Anatomical locations of recorded vestibular neurons from one squirrel monkey. Cerebellum and brain stem were sectioned in the coronal plane of electrode penetration, tilting 22° dorsocaudally and 15° laterally with respect to the stereotaxic plane. The brain was sliced at 40 μm intervals. Every fourth section was stained with Perls/3,3′-diaminobenzidene (Perls/DAB, brown), whereas its next adjacent section was stained with thionine (blue). A: confirmation of recording sites with electrolytic lesions (see methods). Currents were injected at 2 sites, 2 mm apart, near the left abducens nucleus. The only one section where electrolytic lesions were revealed with Perls/DAB stain was superimposed on its adjacent section with thionine stain. B–D: line drawings, with reconstructed neurons' locations, of sections corresponding to A (B) and the following 2 sections at 0.48 (C) and 1.28 (D) mm caudal to A. Neurons located within 0.48 mm anterior/posterior to A–B are shown on B (symbols).
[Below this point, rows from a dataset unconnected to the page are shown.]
(** The code's three tests in terms of the contents of the list. *)
Lemma lh_ptr_null evs l :
  evs !! (0 - off) = None -> chain evs l -> lh_ptr off evs l = NULL <-> highs (hi evs) l = [].
Proof.
  intros N H. unfold lh_ptr. destruct (last (highs (hi evs) l)) as [a|] eqn:E.
  - split; [|intros X; by rewrite X in E]. intros X.
    apply last_Some_elem_of in E. apply list_elem_of_In, List.filter_In in E as [E _].
    apply list_elem_of_In in E. apply (chain_in _ _ _ H) in E as [e E].
    replace a with (0 - off) in E by (unfold NULL in *; lia). congruence.
  - split; [|done]. intros _. by apply last_None.
Qed.

Lemma lh_ptr_last evs lo l :
  pri_sorted (hi evs) l -> NoDup l -> last l = Some (l_lastevent lo) -> highs (hi evs) l <> [] ->
  lh_ptr off evs l = l_lastevent lo + off <-> lows (hi evs) l = [].
Proof.
  intros S N E H. unfold lh_ptr. rewrite (pri_sorted_inv _ _ S) in E, N.
  destruct (last (highs (hi evs) l)) as [a|] eqn:Ea; [|by apply last_None in Ea].
  split.
  - intros X. assert (a = l_lastevent lo) as -> by lia.
    destruct (lows (hi evs) l) as [|b k] eqn:Eb; [done|]. exfalso.
    apply NoDup_app in N as (_ & N & _). apply (N (l_lastevent lo)).
    + by apply last_Some_elem_of.
    + rewrite last_app_cons in E. by apply last_Some_elem_of.
  - intros X. rewrite X, app_nil_r in E. congruence.
Qed.

Lemma lh_ptr_low evs l x :
  hi evs x = false -> lh_ptr off evs (pri_sort (hi evs) (l ++ [x])) = lh_ptr off evs l.
Proof.
  intros H. unfold lh_ptr. rewrite highs_pri_sort, highs_app. simpl. by rewrite H, app_nil_r.
Qed.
Neurons at 0.5 to <1 mm caudal to A are superimposed on C, whereas those at 1–2.5 mm caudal are shown in D. Neurons are marked as simple (red triangle) or complex (blue diamond) types. Calibration in A applies to all sections. ABD, abducens nucleus; SVN/MVN/LVN/IVN, superior/medial/lateral/inferior vestibular nucleus; ICP, inferior cerebellar peduncle; G, genu of facial nerve; PH, nucleus prepositus hypoglossi.